**Problem statement:**
Below are some entries; report how many of their lines contain the word "divide", giving nothing besides the number.

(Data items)
::::

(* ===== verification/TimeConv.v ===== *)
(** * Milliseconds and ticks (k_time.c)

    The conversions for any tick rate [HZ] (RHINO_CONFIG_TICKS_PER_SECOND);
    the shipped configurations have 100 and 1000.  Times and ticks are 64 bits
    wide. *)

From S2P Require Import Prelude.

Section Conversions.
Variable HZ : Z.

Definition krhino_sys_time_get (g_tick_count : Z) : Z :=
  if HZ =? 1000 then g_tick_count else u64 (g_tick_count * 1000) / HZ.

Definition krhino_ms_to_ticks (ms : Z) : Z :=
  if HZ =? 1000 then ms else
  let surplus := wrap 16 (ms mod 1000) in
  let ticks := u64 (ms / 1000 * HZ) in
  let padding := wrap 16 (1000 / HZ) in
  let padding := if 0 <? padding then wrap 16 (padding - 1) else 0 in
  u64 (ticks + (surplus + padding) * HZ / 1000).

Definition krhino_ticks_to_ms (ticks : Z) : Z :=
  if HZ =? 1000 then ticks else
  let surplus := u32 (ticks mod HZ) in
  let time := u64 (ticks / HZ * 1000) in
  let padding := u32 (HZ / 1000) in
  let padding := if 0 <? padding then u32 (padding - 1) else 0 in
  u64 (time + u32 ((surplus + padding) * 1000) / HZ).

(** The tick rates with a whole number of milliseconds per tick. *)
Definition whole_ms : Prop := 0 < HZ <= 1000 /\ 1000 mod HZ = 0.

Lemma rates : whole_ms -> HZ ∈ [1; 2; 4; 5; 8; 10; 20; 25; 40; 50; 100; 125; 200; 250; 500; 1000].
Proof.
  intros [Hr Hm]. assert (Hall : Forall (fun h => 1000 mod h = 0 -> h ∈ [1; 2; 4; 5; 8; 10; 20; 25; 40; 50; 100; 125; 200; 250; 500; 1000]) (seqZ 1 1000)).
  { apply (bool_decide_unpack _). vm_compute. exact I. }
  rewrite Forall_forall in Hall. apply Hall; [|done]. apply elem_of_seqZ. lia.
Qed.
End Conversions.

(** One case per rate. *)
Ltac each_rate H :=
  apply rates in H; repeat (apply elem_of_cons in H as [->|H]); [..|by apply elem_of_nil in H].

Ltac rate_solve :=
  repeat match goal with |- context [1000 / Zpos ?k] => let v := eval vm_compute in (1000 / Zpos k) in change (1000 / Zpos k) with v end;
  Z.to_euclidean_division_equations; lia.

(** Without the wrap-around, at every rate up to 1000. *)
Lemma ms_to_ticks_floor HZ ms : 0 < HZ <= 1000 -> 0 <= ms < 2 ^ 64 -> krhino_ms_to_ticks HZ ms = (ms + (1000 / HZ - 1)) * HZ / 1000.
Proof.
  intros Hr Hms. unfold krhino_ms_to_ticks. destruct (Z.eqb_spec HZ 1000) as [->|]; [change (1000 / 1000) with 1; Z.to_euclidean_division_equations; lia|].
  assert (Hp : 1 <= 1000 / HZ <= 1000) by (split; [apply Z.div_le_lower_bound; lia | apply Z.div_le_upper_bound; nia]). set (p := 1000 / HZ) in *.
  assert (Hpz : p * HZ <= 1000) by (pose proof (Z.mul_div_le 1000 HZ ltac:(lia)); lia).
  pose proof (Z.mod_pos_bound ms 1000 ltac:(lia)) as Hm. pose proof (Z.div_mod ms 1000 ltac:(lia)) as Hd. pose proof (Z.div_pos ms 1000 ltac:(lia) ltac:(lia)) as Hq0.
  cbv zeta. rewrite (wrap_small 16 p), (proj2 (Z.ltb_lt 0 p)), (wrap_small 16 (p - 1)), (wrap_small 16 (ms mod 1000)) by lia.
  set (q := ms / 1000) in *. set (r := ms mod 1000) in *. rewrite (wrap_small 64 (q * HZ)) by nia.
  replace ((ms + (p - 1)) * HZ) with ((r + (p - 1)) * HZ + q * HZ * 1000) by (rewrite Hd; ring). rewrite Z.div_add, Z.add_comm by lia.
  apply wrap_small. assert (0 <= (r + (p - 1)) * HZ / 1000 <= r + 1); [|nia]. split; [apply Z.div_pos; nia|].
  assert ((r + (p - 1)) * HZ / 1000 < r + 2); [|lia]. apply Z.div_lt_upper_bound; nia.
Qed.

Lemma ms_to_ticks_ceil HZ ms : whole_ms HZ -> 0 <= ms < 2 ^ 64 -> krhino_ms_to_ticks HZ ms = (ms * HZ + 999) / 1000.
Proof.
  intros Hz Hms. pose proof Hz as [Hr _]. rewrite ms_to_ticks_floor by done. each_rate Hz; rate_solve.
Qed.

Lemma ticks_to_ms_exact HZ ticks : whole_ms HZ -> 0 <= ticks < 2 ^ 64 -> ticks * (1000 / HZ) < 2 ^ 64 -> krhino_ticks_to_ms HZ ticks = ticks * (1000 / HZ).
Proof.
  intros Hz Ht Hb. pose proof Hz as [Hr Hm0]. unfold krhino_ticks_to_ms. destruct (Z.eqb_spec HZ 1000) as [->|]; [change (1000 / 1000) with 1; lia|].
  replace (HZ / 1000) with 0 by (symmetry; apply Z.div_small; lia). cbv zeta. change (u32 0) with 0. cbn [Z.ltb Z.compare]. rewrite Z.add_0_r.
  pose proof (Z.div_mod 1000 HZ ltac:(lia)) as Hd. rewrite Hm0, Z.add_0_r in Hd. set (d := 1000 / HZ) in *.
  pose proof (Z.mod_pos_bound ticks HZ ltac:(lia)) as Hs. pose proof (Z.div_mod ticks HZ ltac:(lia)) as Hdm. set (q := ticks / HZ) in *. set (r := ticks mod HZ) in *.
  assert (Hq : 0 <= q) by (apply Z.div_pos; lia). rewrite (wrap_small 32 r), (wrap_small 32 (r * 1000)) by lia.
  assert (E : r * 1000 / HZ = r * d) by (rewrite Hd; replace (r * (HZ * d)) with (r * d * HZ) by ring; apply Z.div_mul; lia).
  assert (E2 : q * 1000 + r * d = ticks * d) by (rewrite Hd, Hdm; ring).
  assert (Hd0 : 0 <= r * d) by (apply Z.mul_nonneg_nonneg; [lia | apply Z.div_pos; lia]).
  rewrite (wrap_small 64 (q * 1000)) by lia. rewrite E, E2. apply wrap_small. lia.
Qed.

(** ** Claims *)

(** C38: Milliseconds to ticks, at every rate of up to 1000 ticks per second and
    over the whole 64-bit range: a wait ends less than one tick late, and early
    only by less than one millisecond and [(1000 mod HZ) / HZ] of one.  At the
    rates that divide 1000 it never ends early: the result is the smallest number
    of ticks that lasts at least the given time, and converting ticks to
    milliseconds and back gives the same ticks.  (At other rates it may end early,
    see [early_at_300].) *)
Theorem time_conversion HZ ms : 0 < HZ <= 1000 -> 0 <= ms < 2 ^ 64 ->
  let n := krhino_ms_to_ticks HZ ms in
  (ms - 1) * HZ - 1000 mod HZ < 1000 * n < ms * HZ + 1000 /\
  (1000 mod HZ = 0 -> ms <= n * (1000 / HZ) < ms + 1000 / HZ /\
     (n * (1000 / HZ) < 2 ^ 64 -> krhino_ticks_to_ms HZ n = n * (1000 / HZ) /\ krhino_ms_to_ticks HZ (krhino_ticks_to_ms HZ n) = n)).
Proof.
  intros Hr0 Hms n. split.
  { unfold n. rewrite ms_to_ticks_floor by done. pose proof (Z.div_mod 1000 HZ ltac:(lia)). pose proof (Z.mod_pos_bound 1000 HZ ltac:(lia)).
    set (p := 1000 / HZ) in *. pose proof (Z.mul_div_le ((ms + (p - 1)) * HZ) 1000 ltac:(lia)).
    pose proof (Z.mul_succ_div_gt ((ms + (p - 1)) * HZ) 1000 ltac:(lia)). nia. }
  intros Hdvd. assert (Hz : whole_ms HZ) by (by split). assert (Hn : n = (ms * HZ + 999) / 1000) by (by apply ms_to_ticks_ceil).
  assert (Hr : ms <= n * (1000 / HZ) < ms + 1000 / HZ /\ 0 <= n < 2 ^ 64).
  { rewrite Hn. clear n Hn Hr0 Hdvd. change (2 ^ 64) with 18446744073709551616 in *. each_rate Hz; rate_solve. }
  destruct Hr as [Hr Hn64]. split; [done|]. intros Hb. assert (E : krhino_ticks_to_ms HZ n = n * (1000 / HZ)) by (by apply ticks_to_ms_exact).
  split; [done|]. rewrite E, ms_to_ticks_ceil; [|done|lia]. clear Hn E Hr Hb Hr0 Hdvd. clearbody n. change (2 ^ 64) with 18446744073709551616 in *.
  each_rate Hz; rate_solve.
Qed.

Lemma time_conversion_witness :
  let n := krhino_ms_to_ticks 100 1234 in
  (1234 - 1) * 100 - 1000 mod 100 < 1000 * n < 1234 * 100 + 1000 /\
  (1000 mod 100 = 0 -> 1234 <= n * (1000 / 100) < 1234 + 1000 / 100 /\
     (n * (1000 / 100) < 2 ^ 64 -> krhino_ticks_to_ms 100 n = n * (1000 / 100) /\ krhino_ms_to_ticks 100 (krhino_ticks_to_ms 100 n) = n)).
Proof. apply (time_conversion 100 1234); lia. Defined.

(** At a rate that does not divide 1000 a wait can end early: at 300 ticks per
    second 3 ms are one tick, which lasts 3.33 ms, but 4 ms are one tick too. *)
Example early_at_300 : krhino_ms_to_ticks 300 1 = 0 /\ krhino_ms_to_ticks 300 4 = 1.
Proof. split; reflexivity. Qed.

::::

**Solution:**
2